*** Opening of WORKING DATA ***

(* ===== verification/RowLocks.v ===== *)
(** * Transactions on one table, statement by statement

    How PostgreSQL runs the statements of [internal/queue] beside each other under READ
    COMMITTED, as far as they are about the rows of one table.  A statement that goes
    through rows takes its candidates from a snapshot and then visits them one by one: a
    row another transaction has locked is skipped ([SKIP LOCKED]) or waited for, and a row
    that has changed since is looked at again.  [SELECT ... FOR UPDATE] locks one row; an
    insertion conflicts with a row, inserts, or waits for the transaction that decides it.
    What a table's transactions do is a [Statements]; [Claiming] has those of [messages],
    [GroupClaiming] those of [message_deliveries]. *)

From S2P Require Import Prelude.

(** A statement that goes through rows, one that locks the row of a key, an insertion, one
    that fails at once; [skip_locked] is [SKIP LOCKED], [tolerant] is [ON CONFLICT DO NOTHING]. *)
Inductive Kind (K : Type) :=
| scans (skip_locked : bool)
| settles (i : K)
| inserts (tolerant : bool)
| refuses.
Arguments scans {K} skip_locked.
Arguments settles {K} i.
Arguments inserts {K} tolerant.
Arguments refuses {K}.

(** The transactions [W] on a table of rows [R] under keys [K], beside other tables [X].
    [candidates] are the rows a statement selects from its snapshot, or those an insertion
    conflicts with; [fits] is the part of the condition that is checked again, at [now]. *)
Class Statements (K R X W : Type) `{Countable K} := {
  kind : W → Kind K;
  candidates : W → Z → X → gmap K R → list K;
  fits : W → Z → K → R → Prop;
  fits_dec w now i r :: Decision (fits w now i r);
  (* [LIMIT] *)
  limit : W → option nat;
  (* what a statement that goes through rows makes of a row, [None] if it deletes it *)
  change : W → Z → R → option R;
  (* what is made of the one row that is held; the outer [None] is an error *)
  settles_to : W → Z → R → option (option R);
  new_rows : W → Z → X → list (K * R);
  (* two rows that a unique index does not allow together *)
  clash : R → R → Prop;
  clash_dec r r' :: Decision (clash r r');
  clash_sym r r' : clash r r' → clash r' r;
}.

*** Close of WORKING DATA ***
*** Opening of WORKING DATA ***

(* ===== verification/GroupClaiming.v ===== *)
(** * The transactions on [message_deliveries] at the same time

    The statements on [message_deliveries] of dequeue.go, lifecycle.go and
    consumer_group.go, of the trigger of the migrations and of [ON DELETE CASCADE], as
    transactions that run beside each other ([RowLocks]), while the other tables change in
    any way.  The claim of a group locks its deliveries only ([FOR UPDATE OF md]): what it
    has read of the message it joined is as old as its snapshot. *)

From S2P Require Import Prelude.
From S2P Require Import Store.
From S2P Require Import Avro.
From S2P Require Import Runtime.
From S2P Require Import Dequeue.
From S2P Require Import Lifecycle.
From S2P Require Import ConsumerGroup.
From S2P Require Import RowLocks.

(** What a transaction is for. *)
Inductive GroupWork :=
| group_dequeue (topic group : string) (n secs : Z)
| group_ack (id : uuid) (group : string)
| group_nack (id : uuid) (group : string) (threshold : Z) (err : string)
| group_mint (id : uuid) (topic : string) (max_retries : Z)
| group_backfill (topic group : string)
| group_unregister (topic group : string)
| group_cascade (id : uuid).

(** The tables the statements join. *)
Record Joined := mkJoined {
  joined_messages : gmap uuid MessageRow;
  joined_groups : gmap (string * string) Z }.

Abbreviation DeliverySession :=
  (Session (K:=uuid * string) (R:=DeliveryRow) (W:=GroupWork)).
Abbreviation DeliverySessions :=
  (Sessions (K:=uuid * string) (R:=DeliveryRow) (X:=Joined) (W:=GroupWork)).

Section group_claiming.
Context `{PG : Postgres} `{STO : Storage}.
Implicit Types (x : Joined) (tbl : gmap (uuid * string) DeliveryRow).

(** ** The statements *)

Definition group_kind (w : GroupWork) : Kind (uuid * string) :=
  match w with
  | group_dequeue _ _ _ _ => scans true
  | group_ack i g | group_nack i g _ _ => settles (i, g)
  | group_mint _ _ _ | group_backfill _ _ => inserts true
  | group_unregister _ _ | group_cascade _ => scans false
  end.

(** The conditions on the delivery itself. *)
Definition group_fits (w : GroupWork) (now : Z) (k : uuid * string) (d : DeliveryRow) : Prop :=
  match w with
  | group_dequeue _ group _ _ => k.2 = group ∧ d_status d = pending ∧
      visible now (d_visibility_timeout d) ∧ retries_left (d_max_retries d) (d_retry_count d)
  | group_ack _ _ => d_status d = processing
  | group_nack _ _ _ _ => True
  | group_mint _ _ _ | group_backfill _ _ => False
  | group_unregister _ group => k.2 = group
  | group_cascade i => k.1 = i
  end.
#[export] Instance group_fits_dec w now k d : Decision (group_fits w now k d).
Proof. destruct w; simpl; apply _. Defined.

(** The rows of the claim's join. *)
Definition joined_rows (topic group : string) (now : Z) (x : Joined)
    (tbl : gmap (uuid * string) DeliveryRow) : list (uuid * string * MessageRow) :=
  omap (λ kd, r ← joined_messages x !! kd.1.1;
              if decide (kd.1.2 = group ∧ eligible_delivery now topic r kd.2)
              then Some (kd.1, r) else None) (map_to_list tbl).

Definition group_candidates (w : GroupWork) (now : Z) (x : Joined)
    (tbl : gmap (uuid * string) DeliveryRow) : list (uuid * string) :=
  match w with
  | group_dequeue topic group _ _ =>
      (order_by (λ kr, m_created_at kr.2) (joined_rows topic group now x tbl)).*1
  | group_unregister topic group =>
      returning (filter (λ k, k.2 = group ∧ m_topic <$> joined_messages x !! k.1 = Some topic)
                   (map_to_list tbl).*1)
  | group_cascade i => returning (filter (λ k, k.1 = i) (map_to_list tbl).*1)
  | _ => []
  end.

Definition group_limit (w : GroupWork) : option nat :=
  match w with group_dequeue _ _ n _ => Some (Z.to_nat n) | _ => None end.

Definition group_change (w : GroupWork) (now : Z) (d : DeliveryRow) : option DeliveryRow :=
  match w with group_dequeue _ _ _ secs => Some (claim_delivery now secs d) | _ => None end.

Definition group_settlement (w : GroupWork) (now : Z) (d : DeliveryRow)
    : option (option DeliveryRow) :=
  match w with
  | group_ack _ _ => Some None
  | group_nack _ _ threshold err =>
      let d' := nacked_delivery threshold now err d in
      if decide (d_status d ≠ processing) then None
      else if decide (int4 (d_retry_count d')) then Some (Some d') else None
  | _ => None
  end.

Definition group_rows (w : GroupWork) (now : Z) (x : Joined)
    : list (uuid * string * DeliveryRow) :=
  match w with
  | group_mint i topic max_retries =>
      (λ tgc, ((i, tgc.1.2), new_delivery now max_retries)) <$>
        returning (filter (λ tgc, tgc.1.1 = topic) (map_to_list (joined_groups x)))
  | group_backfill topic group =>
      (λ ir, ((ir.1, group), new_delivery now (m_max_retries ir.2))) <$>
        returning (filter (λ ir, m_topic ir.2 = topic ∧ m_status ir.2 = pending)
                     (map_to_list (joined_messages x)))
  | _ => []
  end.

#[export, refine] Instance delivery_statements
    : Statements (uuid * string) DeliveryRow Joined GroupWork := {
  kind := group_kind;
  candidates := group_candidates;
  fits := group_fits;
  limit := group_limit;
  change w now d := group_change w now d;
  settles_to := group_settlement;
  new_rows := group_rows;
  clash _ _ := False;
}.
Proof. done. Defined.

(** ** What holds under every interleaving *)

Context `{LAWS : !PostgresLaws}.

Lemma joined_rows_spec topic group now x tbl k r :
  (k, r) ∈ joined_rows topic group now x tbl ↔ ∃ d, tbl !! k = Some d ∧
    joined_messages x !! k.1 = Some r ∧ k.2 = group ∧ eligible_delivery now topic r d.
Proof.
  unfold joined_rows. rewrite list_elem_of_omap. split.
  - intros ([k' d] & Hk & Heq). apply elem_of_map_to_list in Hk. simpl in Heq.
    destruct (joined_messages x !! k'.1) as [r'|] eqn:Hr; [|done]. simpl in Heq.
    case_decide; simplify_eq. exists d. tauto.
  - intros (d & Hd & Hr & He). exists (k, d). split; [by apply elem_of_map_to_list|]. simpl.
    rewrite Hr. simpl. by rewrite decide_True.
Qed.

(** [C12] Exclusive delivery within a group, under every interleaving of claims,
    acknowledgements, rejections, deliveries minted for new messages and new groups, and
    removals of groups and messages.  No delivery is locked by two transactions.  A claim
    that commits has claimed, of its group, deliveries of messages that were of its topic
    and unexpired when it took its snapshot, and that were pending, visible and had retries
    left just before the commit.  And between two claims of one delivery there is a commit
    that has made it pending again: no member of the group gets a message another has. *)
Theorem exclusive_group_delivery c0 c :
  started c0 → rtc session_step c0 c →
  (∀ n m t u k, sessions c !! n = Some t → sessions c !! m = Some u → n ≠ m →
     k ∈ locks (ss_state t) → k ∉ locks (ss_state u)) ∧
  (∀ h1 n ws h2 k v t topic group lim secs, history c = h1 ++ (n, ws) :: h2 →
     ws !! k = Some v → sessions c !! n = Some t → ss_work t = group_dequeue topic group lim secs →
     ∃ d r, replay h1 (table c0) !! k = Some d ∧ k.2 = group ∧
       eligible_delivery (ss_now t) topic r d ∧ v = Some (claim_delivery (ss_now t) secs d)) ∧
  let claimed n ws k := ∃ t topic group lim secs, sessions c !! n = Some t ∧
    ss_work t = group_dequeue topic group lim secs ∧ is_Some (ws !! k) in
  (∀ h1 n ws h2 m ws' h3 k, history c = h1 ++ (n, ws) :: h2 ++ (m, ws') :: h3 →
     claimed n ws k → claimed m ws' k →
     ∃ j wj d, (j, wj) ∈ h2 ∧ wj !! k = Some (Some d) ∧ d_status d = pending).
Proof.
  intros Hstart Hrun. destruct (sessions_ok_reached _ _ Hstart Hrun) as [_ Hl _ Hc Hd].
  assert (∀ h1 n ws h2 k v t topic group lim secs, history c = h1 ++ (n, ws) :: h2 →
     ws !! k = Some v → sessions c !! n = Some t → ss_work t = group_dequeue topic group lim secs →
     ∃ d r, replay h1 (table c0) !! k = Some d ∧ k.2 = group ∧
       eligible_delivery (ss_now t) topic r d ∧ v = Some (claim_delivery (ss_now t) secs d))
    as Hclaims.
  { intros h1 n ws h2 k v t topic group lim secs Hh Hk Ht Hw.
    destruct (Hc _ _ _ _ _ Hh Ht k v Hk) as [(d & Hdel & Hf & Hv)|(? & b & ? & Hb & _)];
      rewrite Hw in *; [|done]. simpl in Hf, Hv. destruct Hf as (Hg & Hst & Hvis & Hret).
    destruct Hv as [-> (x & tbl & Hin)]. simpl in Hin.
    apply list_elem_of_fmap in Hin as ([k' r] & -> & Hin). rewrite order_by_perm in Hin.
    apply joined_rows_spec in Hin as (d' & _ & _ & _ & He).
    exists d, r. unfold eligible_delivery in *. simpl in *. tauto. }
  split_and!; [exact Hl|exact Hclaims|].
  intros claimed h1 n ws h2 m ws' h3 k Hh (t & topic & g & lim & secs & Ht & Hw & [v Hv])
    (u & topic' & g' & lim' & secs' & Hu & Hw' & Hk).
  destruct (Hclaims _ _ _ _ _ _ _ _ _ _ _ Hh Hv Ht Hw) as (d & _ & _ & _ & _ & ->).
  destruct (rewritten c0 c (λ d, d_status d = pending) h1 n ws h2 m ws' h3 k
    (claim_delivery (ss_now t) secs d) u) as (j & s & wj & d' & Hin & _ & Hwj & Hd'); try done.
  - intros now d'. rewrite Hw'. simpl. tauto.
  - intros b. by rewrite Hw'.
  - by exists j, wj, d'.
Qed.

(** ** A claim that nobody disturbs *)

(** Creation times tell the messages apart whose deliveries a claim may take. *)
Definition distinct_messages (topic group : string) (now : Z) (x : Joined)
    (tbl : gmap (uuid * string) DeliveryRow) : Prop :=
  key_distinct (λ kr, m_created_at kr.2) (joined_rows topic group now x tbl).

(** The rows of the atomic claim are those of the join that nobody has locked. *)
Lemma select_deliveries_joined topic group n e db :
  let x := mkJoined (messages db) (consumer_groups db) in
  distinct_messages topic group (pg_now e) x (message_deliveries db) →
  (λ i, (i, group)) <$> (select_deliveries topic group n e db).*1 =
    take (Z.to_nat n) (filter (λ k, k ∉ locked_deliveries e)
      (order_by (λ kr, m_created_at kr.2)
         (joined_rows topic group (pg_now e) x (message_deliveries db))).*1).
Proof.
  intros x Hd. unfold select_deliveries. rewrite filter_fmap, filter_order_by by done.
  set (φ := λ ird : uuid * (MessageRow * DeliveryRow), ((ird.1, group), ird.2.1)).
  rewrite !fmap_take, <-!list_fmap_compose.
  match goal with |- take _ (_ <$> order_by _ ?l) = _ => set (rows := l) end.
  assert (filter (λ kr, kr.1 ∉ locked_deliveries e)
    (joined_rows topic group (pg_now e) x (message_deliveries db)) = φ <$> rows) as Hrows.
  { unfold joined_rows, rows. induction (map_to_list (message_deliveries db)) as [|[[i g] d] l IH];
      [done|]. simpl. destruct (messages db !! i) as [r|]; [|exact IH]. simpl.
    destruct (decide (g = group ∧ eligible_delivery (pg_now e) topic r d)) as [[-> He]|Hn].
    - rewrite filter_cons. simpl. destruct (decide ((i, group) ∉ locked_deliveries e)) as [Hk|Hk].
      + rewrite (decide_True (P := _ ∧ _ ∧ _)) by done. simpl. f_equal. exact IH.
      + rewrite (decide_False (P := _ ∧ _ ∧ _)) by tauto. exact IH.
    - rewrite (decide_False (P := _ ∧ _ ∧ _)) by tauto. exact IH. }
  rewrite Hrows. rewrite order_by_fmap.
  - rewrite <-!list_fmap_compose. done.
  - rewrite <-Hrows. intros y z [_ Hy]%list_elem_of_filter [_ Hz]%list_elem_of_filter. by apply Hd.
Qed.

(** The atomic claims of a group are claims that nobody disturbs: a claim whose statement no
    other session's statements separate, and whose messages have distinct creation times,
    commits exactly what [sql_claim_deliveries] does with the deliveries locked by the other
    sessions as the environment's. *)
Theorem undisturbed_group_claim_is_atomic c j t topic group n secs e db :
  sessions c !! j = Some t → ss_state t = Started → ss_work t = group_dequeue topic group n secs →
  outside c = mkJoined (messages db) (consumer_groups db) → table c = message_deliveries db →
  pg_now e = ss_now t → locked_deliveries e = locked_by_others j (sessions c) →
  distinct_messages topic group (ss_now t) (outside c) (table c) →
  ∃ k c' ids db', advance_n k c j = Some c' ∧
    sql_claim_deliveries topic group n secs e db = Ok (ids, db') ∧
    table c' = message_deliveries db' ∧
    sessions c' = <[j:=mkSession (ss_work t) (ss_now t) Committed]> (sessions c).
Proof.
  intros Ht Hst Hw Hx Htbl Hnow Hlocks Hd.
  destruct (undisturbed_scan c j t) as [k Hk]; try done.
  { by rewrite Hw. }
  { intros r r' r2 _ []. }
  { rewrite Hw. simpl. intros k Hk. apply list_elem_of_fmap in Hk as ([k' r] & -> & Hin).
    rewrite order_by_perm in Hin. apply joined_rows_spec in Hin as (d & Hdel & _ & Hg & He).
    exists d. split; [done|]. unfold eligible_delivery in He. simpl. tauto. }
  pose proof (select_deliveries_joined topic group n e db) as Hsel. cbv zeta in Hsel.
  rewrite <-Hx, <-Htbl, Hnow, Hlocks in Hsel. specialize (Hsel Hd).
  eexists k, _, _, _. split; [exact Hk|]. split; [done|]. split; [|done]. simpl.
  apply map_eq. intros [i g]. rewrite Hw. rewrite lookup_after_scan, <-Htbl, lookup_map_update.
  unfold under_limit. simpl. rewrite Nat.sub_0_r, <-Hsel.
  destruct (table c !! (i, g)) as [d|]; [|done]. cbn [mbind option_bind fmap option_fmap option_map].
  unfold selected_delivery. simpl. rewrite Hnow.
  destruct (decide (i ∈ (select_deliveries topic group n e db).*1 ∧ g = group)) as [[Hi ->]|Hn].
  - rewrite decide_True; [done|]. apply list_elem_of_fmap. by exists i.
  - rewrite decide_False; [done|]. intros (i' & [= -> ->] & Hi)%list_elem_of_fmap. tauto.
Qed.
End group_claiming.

*** Close of WORKING DATA ***
*** Opening of WORKING DATA ***

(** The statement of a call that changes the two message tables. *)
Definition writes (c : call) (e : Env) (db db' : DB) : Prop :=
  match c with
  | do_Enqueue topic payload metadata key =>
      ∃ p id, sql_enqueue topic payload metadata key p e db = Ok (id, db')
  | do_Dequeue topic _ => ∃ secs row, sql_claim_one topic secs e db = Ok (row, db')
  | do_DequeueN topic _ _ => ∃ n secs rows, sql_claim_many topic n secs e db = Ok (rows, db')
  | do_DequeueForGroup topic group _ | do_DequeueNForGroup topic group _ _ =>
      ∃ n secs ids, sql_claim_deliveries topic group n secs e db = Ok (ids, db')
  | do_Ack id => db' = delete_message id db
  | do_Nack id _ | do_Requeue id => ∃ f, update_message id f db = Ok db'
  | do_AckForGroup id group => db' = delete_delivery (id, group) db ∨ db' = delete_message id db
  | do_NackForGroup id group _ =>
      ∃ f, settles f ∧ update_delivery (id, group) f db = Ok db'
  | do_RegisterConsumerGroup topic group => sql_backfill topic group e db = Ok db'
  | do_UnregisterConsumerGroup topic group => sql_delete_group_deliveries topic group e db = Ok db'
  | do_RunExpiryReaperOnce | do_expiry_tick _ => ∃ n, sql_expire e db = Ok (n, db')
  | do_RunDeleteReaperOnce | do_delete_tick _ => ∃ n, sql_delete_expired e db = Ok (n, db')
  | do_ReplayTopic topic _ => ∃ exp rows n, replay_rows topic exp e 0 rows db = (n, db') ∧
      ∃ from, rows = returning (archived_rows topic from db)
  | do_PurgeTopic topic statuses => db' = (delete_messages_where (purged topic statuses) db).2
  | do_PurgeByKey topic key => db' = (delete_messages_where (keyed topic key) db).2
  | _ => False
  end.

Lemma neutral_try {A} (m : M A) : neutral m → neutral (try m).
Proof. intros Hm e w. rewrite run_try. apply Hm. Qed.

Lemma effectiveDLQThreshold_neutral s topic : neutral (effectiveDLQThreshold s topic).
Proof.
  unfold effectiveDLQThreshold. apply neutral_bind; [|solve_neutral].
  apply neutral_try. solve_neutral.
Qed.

*** Close of WORKING DATA ***

### TO DO
Find all lines in the records that hold the word "Lemma". Copy them.

### RESPONSE TO THIS TASK
Lemma joined_rows_spec topic group now x tbl k r :
Lemma select_deliveries_joined topic group n e db :
Lemma neutral_try {A} (m : M A) : neutral m → neutral (try m).
Lemma effectiveDLQThreshold_neutral s topic : neutral (effectiveDLQThreshold s topic).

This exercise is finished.